Mid-January through March hits the sweet spot — reliable snow coverage, increasingly longer daylight hours, and the slopes are well-groomed. February half-term weeks are popular (and pricier), so if you can swing early-to-mid January or early March, you'll get shorter lift lines and better deals on lodging. Late March brings spring skiing vibes with warmer temps, which smaller kids tend to love.

Book childcare at Hemsedal immediately after your accommodation, especially for kids 6 months to 3 years. They only take 20 children total per day in their facility, and February-March spots disappear fast. Ski school for ages 3+ has more availability, but childcare fills up 6-8 weeks ahead during Norwegian school holidays.
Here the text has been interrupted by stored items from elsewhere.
Definition signal_of (root : list (string * VssEntry)) (q : string) (leaf : VssEntry) : Prop :=
  exists p e, (p, e) ∈ root /\ signal_at p e q leaf.

(** The nodes the flattening visits. *)
Inductive node_of : VssEntry -> VssEntry -> Prop :=
| node_here e : node_of e e
| node_below e l name c n :
    ve_entry_type e = VET_Branch -> ve_children e = Some l -> (name, c) ∈ l -> node_of c n -> node_of e n.

(** Reading one node: the entry of a signal, or its error. *)
Definition read_signal (e : VssEntry) : result VssDataEntry VssError :=
  match ve_entry_type e with
  | VET_Actuator => data_entry e ET_Actuator
  | VET_Attribute => data_entry e ET_Attribute
  | VET_Sensor => data_entry e ET_Sensor
  | VET_Branch => Err (ParseError "children required for type branch")
  end.

Definition bad_node (e : VssEntry) (err : VssError) : Prop :=
  read_signal e = Err err /\ (ve_entry_type e = VET_Branch -> ve_children e = None).

(** The keys of an object are distinct and contain no dot, at every level. *)
Definition keys_ok (l : list (string * VssEntry)) : Prop :=
  NoDup (map fst l) /\ Forall (fun nc => dot_free (fst nc)) l.

Definition tree_ok (e : VssEntry) : Prop :=
  forall n l, node_of e n -> ve_children n = Some l -> keys_ok l.

Lemma tree_ok_below e l name c :
  tree_ok e -> ve_entry_type e = VET_Branch -> ve_children e = Some l -> (name, c) ∈ l -> tree_ok c.
Proof. intros He Hb Hl Hin n k Hn. apply He. by eapply node_below. Qed.

(** The path of a signal extends the path of the node by names. *)
Lemma signal_at_split p e q leaf :
  tree_ok e -> signal_at p e q leaf -> exists names, split_on "."%char q = split_on "."%char p ++ names.
Proof.
  intros Hok Hs. induction Hs as [p e|p e l name c q leaf Hb Hl Hin Hs IH]; [exists []; by rewrite app_nil_r|].
  destruct IH as [names ->]; [by eapply tree_ok_below|].
  change (p +:+ "." +:+ name) with (p +:+ String "."%char name).
  rewrite split_on_cat, <- app_assoc. eauto.
Qed.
Hemsedal's rental shops (both at the base and in the village) carry quality kids' gear including helmets, and they'll swap out boots or skis if the fit isn't working. Expect to pay around 300 NOK per day for a full kids' setup. Unless your child is still rapidly growing or you're staying less than 3 days, renting locally makes more sense than hauling gear through airports.

Hemsedal wins for families where parents want more challenging terrain, since it has Norway's steepest resort runs with 810 meters of vertical. Trysil is better if everyone in your family is still learning, with gentler slopes and more beginner terrain. Both have excellent kids' programs, but Hemsedal feels more like real mountain skiing versus Trysil's wide, forgiving bowls.
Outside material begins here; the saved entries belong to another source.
(* ===== verification/Lifecycle.v ===== *)
(** * Lifecycle: the process of the broker, from its start to its exit

    The end of src/kuksa_databroker/databroker/src/main.rs and
    src/kuksa_databroker/databroker/src/grpc/server.rs: the gRPC server between
    the call of [serve] and its return.  The requests
    are the tasks of [Locks]; a subscription that was granted keeps its request
    open, a provider's stream is a task of its own; a signal shuts the broker down
    and then closes the listener; the server returns when every request is over
    (tonic's graceful shutdown, which waits for open streams).

    A VISS connection is not waited for, and the servers' sockets are left to the
    environment. *)

From S2P Require Import Prelude Types Regex Glob Permissions Auth Entry Database Query Broker Delivery System.
From S2P Require Import Locks LocksSpec LocksRun Vss Startup Main.

(** ** The server *)

Section Process.
Context `{RegexEngine} `{HashOrder} `{SqlParser} `{LockPolicy}.

(** The task of a stream of datapoints: when it took its shutdown trigger, and
    the update it waits for. *)
Record Provider := { pv_trigger : nat; pv_update : option nat; pv_running : bool }.

Inductive Phase :=
| PH_serving
| PH_stopping (t : nat)  (* a signal came, the task [t] shuts the broker down *)
| PH_draining            (* the listener is closed *)
| PH_exited.

Record Process := { ps_machine : Machine; ps_phase : Phase; ps_providers : list Provider }.

Definition with_machine (p : Process) (m : Machine) : Process :=
  {| ps_machine := m; ps_phase := ps_phase p; ps_providers := ps_providers p |}.
Definition with_phase (p : Process) (phase : Phase) : Process :=
  {| ps_machine := ps_machine p; ps_phase := phase; ps_providers := ps_providers p |}.
Definition with_providers (p : Process) (l : list Provider) : Process :=
  {| ps_machine := ps_machine p; ps_phase := ps_phase p; ps_providers := l |}.

(** A broker nobody uses yet. *)
Definition machine_of (b : DataBroker) : Machine :=
  {| mc_broker := b; mc_change_received := ∅; mc_query_received := ∅;
     mc_tasks := []; mc_database_queue := []; mc_subscriptions_queue := [] |}.

(** [serve_with_incoming_shutdown], when it begins to serve. *)
Definition process_new (b : DataBroker) : Process :=
  {| ps_machine := machine_of b; ps_phase := PH_serving; ps_providers := [] |}.

(** [serve]: the socket and the TLS configuration may be refused. *)
Definition grpc_serve `{SerdeJson} `{JwtLibrary} (env : Environment) (started : Started) : result Process MainError :=
  let? _ := map_err ME_Serve (env_bind env (fst (sd_grpc started)) (snd (sd_grpc started))) in
  let? _ := match sd_tls started with
            | TLS_Enabled cert key => map_err ME_Serve (env_tls env cert key)
            | TLS_Disabled => Ok tt
            end in
  Ok (process_new (sd_broker started)).

(** ** Requests that are over *)

(** A stream of notifications ends when its client is gone, or when nobody can
    send on it any more and what was sent is taken. *)
Definition stream_over {A} (registered : bool) (store : list (Channel A)) (got : gmap ChanId nat) (c : ChanId) : bool :=
  match store !! c with
  | Some ch => closed ch || negb registered && (length (sent ch) <=? received got c)%nat
  | None => true
  end.

Definition change_registered (s : Subscriptions) (c : ChanId) : bool :=
  existsb (fun sub => Nat.eqb (cs_sender sub) c) (change_subscriptions s).
Definition query_registered (s : Subscriptions) (c : ChanId) : bool :=
  existsb (fun sub => Nat.eqb (qs_sender sub) c) (query_subscriptions s).

(** Whether the server need not wait for this task: a request that is answered
    and whose stream is over, or the housekeeping. *)
Definition task_over (m : Machine) (task : Task) : bool :=
  let b := mc_broker m in
  match task with
  | T_end (TR_subscribed (Ok c)) =>
      stream_over (change_registered (subscriptions b) c) (change_channels (channels b)) (mc_change_received m) c
  | T_end (TR_queried (Ok c)) =>
      stream_over (query_registered (subscriptions b) c) (query_channels (channels b)) (mc_query_received m) c
  | T_end _ => true
  | T_start Op_housekeeping => true
  | _ => false
  end.

(** ** Events *)

Inductive ProcessEvent :=
| PE_request (op : Op)           (* a request is accepted *)
| PE_provider                    (* a request of [stream_datapoints] *)
| PE_message (i : nat) (permissions : Permissions) (now : SystemTime) (updates : list (Z * EntryUpdate))
| PE_updated (i : nat)           (* the provider's update is answered *)
| PE_triggered (i : nat)         (* its task sees the shutdown *)
| PE_stream_end (i : nat)        (* its stream ends, or is broken *)
| PE_tick                        (* the housekeeping task is due *)
| PE_signal                      (* SIGINT, SIGHUP or SIGTERM *)
| PE_close
| PE_exit
| PE_run (t : nat) | PE_receive_change (c : ChanId) | PE_receive_query (c : ChanId)
| PE_drop_change (c : ChanId) | PE_drop_query (c : ChanId)
| PE_cancel (t : nat).           (* a client gives up its request *)

(** The requests of clients. *)
Definition client_op (op : Op) : bool := match op with Op_housekeeping | Op_shutdown => false | _ => true end.

Definition accepting (phase : Phase) : bool := match phase with PH_serving | PH_stopping _ => true | _ => false end.

Definition has_exited (phase : Phase) : bool := match phase with PH_exited => true | _ => false end.

Definition is_housekeeping (task : Task) : bool := match task with T_start Op_housekeeping => true | _ => false end.

Definition is_ended (m : Machine) (t : nat) : bool :=
  match mc_tasks m !! t with Some (T_end _) => true | _ => false end.

(** The tasks of the server itself have no client to give them up. *)
Definition own_task (p : Process) (t : nat) : bool :=
  existsb (fun pv => bool_decide (pv_update pv = Some t)) (ps_providers p) ||
  match mc_tasks (ps_machine p) !! t with Some (T_start op) => negb (client_op op) | _ => false end.

(** A step of the machine. *)
Definition on_machine (p : Process) (event : LockEvent) : option Process :=
  with_machine p <$> lock_step (ps_machine p) event.

(** A provider in its [select!], and what becomes of it. *)
Definition idle_provider (p : Process) (i : nat) (f : Provider -> option Process) : option Process :=
  match ps_providers p !! i with
  | Some pv => if pv_running pv && negb (is_some (pv_update pv)) then f pv else None
  | None => None
  end.
Definition stop_provider (p : Process) (i : nat) (pv : Provider) : Process :=
  with_providers p (<[i := {| pv_trigger := pv_trigger pv; pv_update := None; pv_running := false |}]> (ps_providers p)).

Definition process_step (p : Process) (event : ProcessEvent) : option Process :=
  let m := ps_machine p in
  let next := length (mc_tasks m) in
  if has_exited (ps_phase p) then None else
  match event with
  | PE_request op => if accepting (ps_phase p) && client_op op then on_machine p (LE_request op) else None
  | PE_provider =>
      if accepting (ps_phase p) then
        Some (with_providers p (ps_providers p ++
          [{| pv_trigger := shutdown_trigger (mc_broker m); pv_update := None; pv_running := true |}]))
      else None
  | PE_message i permissions now updates =>
      idle_provider p i (fun pv =>
        on_machine (with_providers p (<[i := {| pv_trigger := pv_trigger pv; pv_update := Some next;
                                               pv_running := true |}]> (ps_providers p)))
          (LE_request (Op_update permissions now updates)))
  | PE_updated i =>
      match ps_providers p !! i with
      | Some {| pv_trigger := trigger; pv_update := Some t; pv_running := running |} =>
          if is_ended m t
          then Some (with_providers p (<[i := {| pv_trigger := trigger; pv_update := None; pv_running := running |}]>
                                         (ps_providers p)))
          else None
      | _ => None
      end
  | PE_triggered i =>
      idle_provider p i (fun pv =>
        if (pv_trigger pv <? shutdown_trigger (mc_broker m))%nat then Some (stop_provider p i pv) else None)
  | PE_stream_end i => idle_provider p i (fun pv => Some (stop_provider p i pv))
  | PE_tick => if existsb is_housekeeping (mc_tasks m) then None else on_machine p (LE_request Op_housekeeping)
  | PE_signal =>
      match ps_phase p with
      | PH_serving => on_machine (with_phase p (PH_stopping next)) (LE_request Op_shutdown)
      | _ => None
      end
  | PE_close =>
      match ps_phase p with
      | PH_stopping t => if is_ended m t then Some (with_phase p PH_draining) else None
      | _ => None
      end
  | PE_exit =>
      match ps_phase p with
      | PH_draining =>
          if forallb (task_over m) (mc_tasks m) && forallb (fun pv => negb (pv_running pv)) (ps_providers p)
          then Some (with_phase p PH_exited) else None
      | _ => None
      end
  | PE_run t => on_machine p (LE_run t)
  | PE_receive_change c => on_machine p (LE_receive_change c)
  | PE_receive_query c => on_machine p (LE_receive_query c)
  | PE_drop_change c => on_machine p (LE_drop_change c)
  | PE_drop_query c => on_machine p (LE_drop_query c)
  | PE_cancel t => if own_task p t then None else on_machine p (LE_cancel t)
  end.

Fixpoint process_run (p : Process) (events : list ProcessEvent) : option Process :=
  match events with
  | [] => Some p
  | event :: events => match process_step p event with Some p => process_run p events | None => None end
  end.
End Process.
The Gaupeland children's area at the base has free snow play areas with mini jumps and tunnels that kids love even without skis. There's also a free sledding hill right next to the main lodge that's perfect for afternoon breaks. The village has a small playground near the grocery store, though it's more fun when there's snow to jump in.

Have a question we didn't cover? We'd love to add it to our guide.

The Bottom Line

Our honest take on Hemsedal

What It Actually Costs

Expensive, as is all Norwegian skiing. Cabin accommodation with a kitchen is the only way to manage food costs. Eating out is eye-wateringly expensive for families. Smartest money move: book a well-equipped cabin, shop at Kiwi or Rema 1000 supermarkets on the drive in, and cook most meals. Reserve one restaurant dinner for the experience and cook the rest.

The Honest Tradeoffs

The village is small. A few hotels, some cabins, and limited dining. If your family wants a real town with shops, museums, and evening options, Lillehammer (2 hours, for Hafjell skiing) or Are in Sweden have more going on. Norwegian prices apply everywhere, and Hemsedal has no budget tricks. If cost matters, Eastern European resorts give you more skiing per dollar.
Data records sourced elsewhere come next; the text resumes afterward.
(* ===== verification/VissSpec.v ===== *)
(** * VissSpec: what the VISS v2 server does

    Values printed for a client read back; what [set] may change; the metadata
    tree holds exactly the signals asked for; one response per request; and
    notifications only for subscriptions that are active. *)

From S2P Require Import Prelude Floats Display Types Regex Glob Permissions Auth Entry Database Query Broker Delivery.
From S2P Require Import VissTypes Viss.

(** ** Values *)

(** The texts of the floats of a value are found ([Display.shortest]). *)
Definition dv_printable (v : DataValue) : bool :=
  match v with
  | DV_Float x => printable f32 x
  | DV_Double x => printable f64 x
  | DV_FloatArray l => forallb (printable f32) l
  | DV_DoubleArray l => forallb (printable f64) l
  | _ => true
  end.

Lemma collect_parsed {A} (parse : string -> option A) (print : A -> string) l :
  (forall a, a ∈ l -> parse (print a) = Some a) ->
  collect (fun value => parsed (parse value)) (map print l) = Ok l.
Proof.
  intros Hp. apply collect_Ok, Forall2_fmap_l, Forall_Forall2_diag, Forall_forall.
  intros a Ha. cbn. by rewrite (Hp a Ha).
Qed.

Lemma collect_ints ty l :
  forallb (in_range ty) l = true -> collect (fun value => parsed (parse_int ty value)) (map int_to_string l) = Ok l.
Proof.
  intros Hl. apply collect_parsed. intros z Hz. apply parse_int_to_string.
  by apply (proj1 (forallb_forall _ _) Hl), list_elem_of_In.
Qed.

Lemma collect_floats fmt l :
  forallb (printable fmt) l = true ->
  collect (fun value => parsed (parse_float fmt value)) (map (float_to_string fmt) l) = Ok l.
Proof.
  intros Hl. apply collect_parsed. intros z Hz. apply parse_float_to_string.
  by apply (proj1 (forallb_forall _ _) Hl), list_elem_of_In.
Qed.

Lemma collect_bools l : collect (fun value => parsed (parse_bool value)) (map bool_to_string l) = Ok l.
Proof. apply collect_parsed. intros b _. apply parse_bool_to_string. Qed.

(** Every value the server prints for a client is read back as the same
    value when the client sends the text for a signal of the same type: the
    texts of the scalars and arrays of all types lose nothing. *)
Theorem viss_value_roundtrip dt v :
  has_type dt v -> dv_wf v = true -> dv_printable v = true -> try_into_type (value_from v) dt = Ok v.
Proof.
  intros Ht Hwf Hp. destruct Ht; simpl in *;
    rewrite ?parse_int_to_string, ?parse_float_to_string, ?parse_bool_to_string, ?collect_ints, ?collect_floats,
      ?collect_bools by done; done.
Qed.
If this resort is not the right fit for your family, consider Trysil for a bigger ski area with more beginner terrain and a calmer atmosphere.

Would we recommend Hemsedal?

Book a cabin or apartment near the base area. If Hemsedal is too steep for your beginners, Hafjell or Geilo are gentler. Trysil is bigger and more family-programmed. Are in Sweden has more terrain and a bigger town. If you want the full Alpine experience, fly to Austria or Switzerland instead.